The microbiome beyond gut health

There are trillions of bacteria living in different parts of the body, including the gut to the skin. Duportet admitted that most of the research has been done on the gut microbiome and gut health. However, this is changing.

Eligo is focused on the skin microbiome, and Duportet said it is now possible to understand the relationship between the expression of specific genes from this microbiome and disease.

“And this is really where we believe the platform technology we have can have a real impact. We have found out that there are some specific genes that are responsible for the driver of lesions in acne and moderate to severe acne vulgaris. Now we’re starting to go at the genetic level and understand one gene or multiple genes, the relationship between one gene or multiple bacterial genes and disease. And I think this precision will really help us design drugs that will actually work to address microbiome-associated diseases.”

Game-changing CRISPR treatment: Eligo’s hope for clearing acne with EB005

EB005 is a first-in-class modality topical CRISPR treatment to treat moderate to severe acne vulgaris.

The skin microbiome contains the bacterium Cutibacterium acnes, which Duportet said represents 80% of the bacteria on the skin in terms of abundance.

“What we’re developing at Eligo is a highly precise CRISPR drug that will be delivered into this bacterial species on the skin. And we’re programming the nuclease to specifically target regions in the bacterial genome that are unique to the subpopulation that is pro-inflammatory.

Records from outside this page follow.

(** The request of the scenario: GET https://x/y?z=1. *)
Definition store1 : list (string * JSValue) :=
  [("server.request.method", JStr "GET");
   ("server.request.uri.raw", JStr "https://x/y?z=1");
   ("server.request.headers.no_cookies",
      JObj [("host", JStr "x"); ("user-agent", JStr "curl"); ("cookie", JStr "k=v")]);
   ("server.request.client_ip", JStr "10.0.0.1");
   ("server.request.client_port", JNum 4242)].

Definition env1 : Env := with_context (Some (context_of store1)) env0.

(** ** Notions used in the statements and proofs about the reporter *)

Ltac unfold_M :=
  unfold mbind, mret, M_bind, M_ret, bind, ret, throw, gets, modify, try_catch,
    lift_option, lift_completion, log_warn, log_error, call_uuid, call_Date_toJSON,
    setTag, new_object, member, request, call_JSON_stringify in *.

(** Two states that differ at most in the recorded span tags. *)
Definition same_core (s s' : State) : Prop :=
  events s' = events s ∧ lock s' = lock s ∧ logs s' = logs s ∧
  inflight s' = inflight s ∧ next_obj s' = next_obj s ∧
  uuid_calls s' = uuid_calls s ∧ date_calls s' = date_calls s.

(** The warning of line 174. *)
Definition backlog_warning : LogEntry :=
  LogWarn "Dropping AppSec events because the backlog is full".

(** The object [e] was allocated before the counter reached [n]. *)
Definition older_than (n : nat) (e : EventObj) : Prop := (obj_id e < n)%nat.

(** What every run preserves: the lock is held exactly when one request
    is outstanding, and there is never more than one; the objects in the
    backlog and in the outstanding batch were allocated in the past; the
    backlog holds at most one entry more than [MAX_EVENT_BACKLOG]. *)
Record Inv (s : State) : Prop := {
  inv_flight : (inflight s = [] ∧ lock s = false) ∨
               (∃ req, inflight s = [req] ∧ lock s = true);
  inv_fresh : Forall (older_than (next_obj s)) (events s);
  inv_batch : Forall (fun r => Forall (older_than (next_obj s))
                                 (payload_events (opt_data r))) (inflight s);
  inv_size : Set_size (events s) <= MAX_EVENT_BACKLOG + 1
}.

(** [n] reports in a row with a tracer installed and no execution
    context, starting from the empty backlog. *)
Definition reports (n : N) : State :=
  N.iter n (step (CallReportAttack env0 JUndefined JUndefined JUndefined)) init.

(** The states that the module reaches from its initial state. *)
Definition reachable (s : State) : Prop := ∃ tr, s = run tr init.

(** A report followed by a flush: one request is outstanding. *)
Definition busy_state : State :=
  run [CallReportAttack env0 (JStr "rule") (JArr []) JUndefined; CallFlush env0] init.
Definition dataset_names : list string :=
  [
    "rgbd_dataset_freiburg1_xyz";
    "rgbd_dataset_freiburg1_rpy";
    "rgbd_dataset_freiburg2_xyz";
    "rgbd_dataset_freiburg2_rpy";
    "rgbd_dataset_freiburg1_360";
    "rgbd_dataset_freiburg1_floor";
    "rgbd_dataset_freiburg1_desk";
    "rgbd_dataset_freiburg1_desk2";
    "rgbd_dataset_freiburg1_room";
    "rgbd_dataset_freiburg2_360_hemisphere";
    "rgbd_dataset_freiburg2_360_kidnap";
    "rgbd_dataset_freiburg2_desk";
    "rgbd_dataset_freiburg2_large_no_loop";
    "rgbd_dataset_freiburg2_large_with_loop";
    "rgbd_dataset_freiburg3_long_office_household";
    "rgbd_dataset_freiburg2_pioneer_360";
    "rgbd_dataset_freiburg2_pioneer_slam";
    "rgbd_dataset_freiburg2_pioneer_slam2";
    "rgbd_dataset_freiburg2_pioneer_slam3";
    "rgbd_dataset_freiburg3_nostructure_notexture_far";
    "rgbd_dataset_freiburg3_nostructure_notexture_near_withloop";
    "rgbd_dataset_freiburg3_nostructure_texture_far";
    "rgbd_dataset_freiburg3_nostructure_texture_near_withloop";
    "rgbd_dataset_freiburg3_structure_notexture_far";
    "rgbd_dataset_freiburg3_structure_notexture_near";
    "rgbd_dataset_freiburg3_structure_texture_far";
    "rgbd_dataset_freiburg3_structure_texture_near";
    "rgbd_dataset_freiburg2_desk_with_person";
    "rgbd_dataset_freiburg3_sitting_static";
    "rgbd_dataset_freiburg3_sitting_xyz";
    "rgbd_dataset_freiburg3_sitting_halfsphere";
    "rgbd_dataset_freiburg3_sitting_rpy";
    "rgbd_dataset_freiburg3_walking_static";
    "rgbd_dataset_freiburg3_walking_xyz";
    "rgbd_dataset_freiburg3_walking_halfsphere";
    "rgbd_dataset_freiburg3_walking_rpy";
    "rgbd_dataset_freiburg1_plant";
    "rgbd_dataset_freiburg1_teddy";
    "rgbd_dataset_freiburg2_coke";
    "rgbd_dataset_freiburg2_dishes";
    "rgbd_dataset_freiburg2_flowerbouquet";
    "rgbd_dataset_freiburg2_flowerbouquet_brownbackground";
    "rgbd_dataset_freiburg2_metallic_sphere";
    "rgbd_dataset_freiburg2_metallic_sphere2";
    "rgbd_dataset_freiburg3_cabinet";
    "rgbd_dataset_freiburg3_large_cabinet";
    "rgbd_dataset_freiburg3_teddy"
  ].

(** The folders that the search of [find_files] may visit from
    [base_root]: the base itself and, under a visited folder, every
    directory entry whose name is not excluded. *)
Inductive searchable (fs : FileSystem) (base_root : string) : string → Prop :=
| searchable_base : searchable fs base_root base_root
| searchable_entry (parent name : string) (entries : list (string * bool)) :
    searchable fs base_root parent →
    scandir fs parent = Some entries →
    (name, true) ∈ entries →
    name ∉ excluded_folders →
    searchable fs base_root (os_path_join parent name).

(** One entry of a directory listing in [find_roots]: a directory with the
    name of a dataset is handed to [find_files] (a [FileNotFoundError] is
    caught and the entry skipped), any other directory is searched later. *)
Definition find_roots_entry (fs : FileSystem) (fuel : nat)
    (candidate_root : string)
    (st : outcome (gset string * gmap string string)) (entry : string * bool)
  : outcome (gset string * gmap string string) :=
  match st with
  | Return (to_search, actual_roots) =>
      if entry.2 then
        let dir_name := entry.1 in
        if bool_decide (dir_name ∈ dataset_names) then
          match find_files fs fuel (os_path_join candidate_root dir_name) with
          | Return actual_root =>
              Return (to_search, <[ dir_name := actual_root.1.1.1 ]> actual_roots)
          | Raise FileNotFoundError => Return (to_search, actual_roots)
          | Raise e => Raise e
          | OutOfFuel => OutOfFuel
          end
        else
          Return (to_search ∪ {[ os_path_join candidate_root dir_name ]},
                  actual_roots)
      else st
  | _ => st
  end.
(** * Disaster news monitor: the ingestion filters and the merge step

    A shallow embedding of [src/scraper/filters.py], [src/scraper/config.py]
    and of the data-frame steps of [src/scraper/google_news_scraper.py]
    ([process_datetime], [deduplicate], [merge_with_existing]).

    Text.  A Python [str] is a sequence of code points.  The embedding
    covers the texts whose code points are below 256 (Latin-1): a Rocq
    [string] is read as such a sequence, one [ascii] per code point.  On
    that alphabet [str.lower], [str.isspace], [str.title] and the
    regular-expression classes [\s], [\w] and [\b] are given by the tables
    of module [Latin1] below; they agree with Python on each of the 256
    code points, but for the title-case forms of U+00B5 and U+00FF, which
    lie above U+00FF.

    Frames.  A pandas data frame is the list of its rows; the parser
    [pd.to_datetime] is a parameter, one parser for each column that is
    parsed.  The steps that change the counters of the scraper object or
    append to a side log are functions on an explicit state
    ([Scraper.World]); a step that can raise returns an [Outcome]. *)

From Stdlib Require Import Bool Arith NArith ZArith Lia List.
From Stdlib Require Import Ascii String.
From Stdlib Require Import Permutation Sorted.
Import ListNotations.

Local Open Scope list_scope.
Local Open Scope string_scope.

(* ------------------------------------------------------------------ *)
(** ** Code points and the character classes of Python on Latin-1 *)

Module Latin1.

Definition cp (c : ascii) : N := N_of_ascii c.

Definition between (lo hi n : N) : bool := (N.leb lo n && N.leb n hi)%bool.

(** [str.lower] on one code point: A-Z and the upper-case letters
    U+00C0..U+00DE move up by 32; U+00D7 (the multiplication sign) has no
    case. *)
Definition lower_char (c : ascii) : ascii :=
  let n := cp c in
  if (between 65 90 n || (between 192 222 n && negb (N.eqb n 215)))%bool
  then ascii_of_N (n + 32) else c.

(** [str.isspace], which is also the class [\s] of [re] on [str]. *)
Definition is_space (c : ascii) : bool :=
  let n := cp c in
  (between 9 13 n || between 28 32 n || N.eqb n 133 || N.eqb n 160)%bool.

(** Unicode letters below 256 (general categories Lu, Ll and Lo). *)
Definition is_letter (c : ascii) : bool :=
  let n := cp c in
  (between 65 90 n || between 97 122 n
   || N.eqb n 170 || N.eqb n 181 || N.eqb n 186
   || between 192 214 n || between 216 246 n || between 248 255 n)%bool.

Definition is_ascii_digit (c : ascii) : bool := between 48 57 (cp c).

(** The class [\w] of [re] on [str]: [str.isalnum] or the underscore.
    Below 256 the alphanumerics are the letters, the digits 0-9, the
    superscripts U+00B2, U+00B3, U+00B9 and the fractions
    U+00BC..U+00BE. *)
Definition is_word (c : ascii) : bool :=
  let n := cp c in
  (is_letter c || is_ascii_digit c || N.eqb n 95
   || N.eqb n 178 || N.eqb n 179 || N.eqb n 185 || between 188 190 n)%bool.

(** Cased characters, as [str.title] tests them. *)
Definition is_cased (c : ascii) : bool := is_letter c.

(** Title-case form of one code point.  U+00DF maps to the two
    characters "Ss".  The title-case forms of U+00B5 and U+00FF lie above
    U+00FF, outside the alphabet of this embedding; they are left in place
    here, and nothing below depends on them. *)
Definition title_char (c : ascii) : string :=
  let n := cp c in
  if (between 97 122 n || (between 224 254 n && negb (N.eqb n 247)))%bool
  then String (ascii_of_N (n - 32)) EmptyString
  else if N.eqb n 223 then "Ss"
  else String c EmptyString.

End Latin1.

(* ------------------------------------------------------------------ *)
(** ** The [str] operations the filters use *)

Module Str.

Import Latin1.

Fixpoint map_chars (f : ascii -> ascii) (s : string) : string :=
  match s with
  | EmptyString => EmptyString
  | String c r => String (f c) (map_chars f r)
  end.

(** [s.lower()] *)
Definition lower (s : string) : string := map_chars lower_char s.

Fixpoint forallb_chars (p : ascii -> bool) (s : string) : bool :=
  match s with
  | EmptyString => true
  | String c r => (p c && forallb_chars p r)%bool
  end.

Definition head (s : string) : option ascii :=
  match s with
  | EmptyString => None
  | String c _ => Some c
  end.

(** Last character of [s], or [d] for the empty string. *)
Fixpoint last_or (d : option ascii) (s : string) : option ascii :=
  match s with
  | EmptyString => d
  | String c r => last_or (Some c) r
  end.

(** [strip_prefix p s] is what follows [p] in [s] when [s] starts with
    [p]. *)
Fixpoint strip_prefix (p s : string) : option string :=
  match p with
  | EmptyString => Some s
  | String a p' =>
      match s with
      | EmptyString => None
      | String b s' => if Ascii.eqb a b then strip_prefix p' s' else None
      end
  end.

Definition starts_with (p s : string) : bool :=
  match strip_prefix p s with Some _ => true | None => false end.

(** [kw in text]: [kw] occurs in [text] at some position. *)
Fixpoint contains (kw text : string) : bool :=
  (starts_with kw text
   || match text with
      | EmptyString => false
      | String _ r => contains kw r
      end)%bool.

(** What [kw in text] means: [text] splits around an occurrence of [kw]. *)
Definition Substring (kw text : string) : Prop :=
  exists pre post, text = pre ++ kw ++ post.

(** [s.replace(old, new)]: occurrences are found left to right and do not
    overlap; [skip] counts the characters of the occurrence just replaced
    that are still to be passed over. *)
Fixpoint replace_from (old new : string) (skip : nat) (s : string) : string :=
  match s with
  | EmptyString =>
      match old with EmptyString => new | _ => EmptyString end
  | String c r =>
      match skip with
      | S k => replace_from old new k r
      | O =>
          match old with
          | EmptyString => new ++ String c (replace_from old new 0 r)
          | _ =>
              if starts_with old s
              then new ++ replace_from old new (String.length old - 1) r
              else String c (replace_from old new 0 r)
          end
      end
  end.

Definition replace (old new s : string) : string := replace_from old new 0 s.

And therefore, the whole goal of the treatment is to destroy these, very specifically, this subpopulation, while leaving the health-associated population of bacteria completely intact.

“When you kill just the inflammatory subpopulation, you free the niche for the healthy population to take over and fill this niche. I think this will be a game changer in the field because it’s going to be safe and efficient and likely durable. And this is what patients are looking for.”

Duportet said the CRISPR treatment for acne will be a locally-applied gel. He hopes the upcoming trial in the U.S. will yield results by 2025.

And more good news for patients – the cost.

“When you hear about CRISPR drugs, you think millions of dollars in pricing, typically,” Duportet said.

“The beauty is that we are producing our modality by classical bacterial fermentation. And so the price of the drugs is also going to be lower.”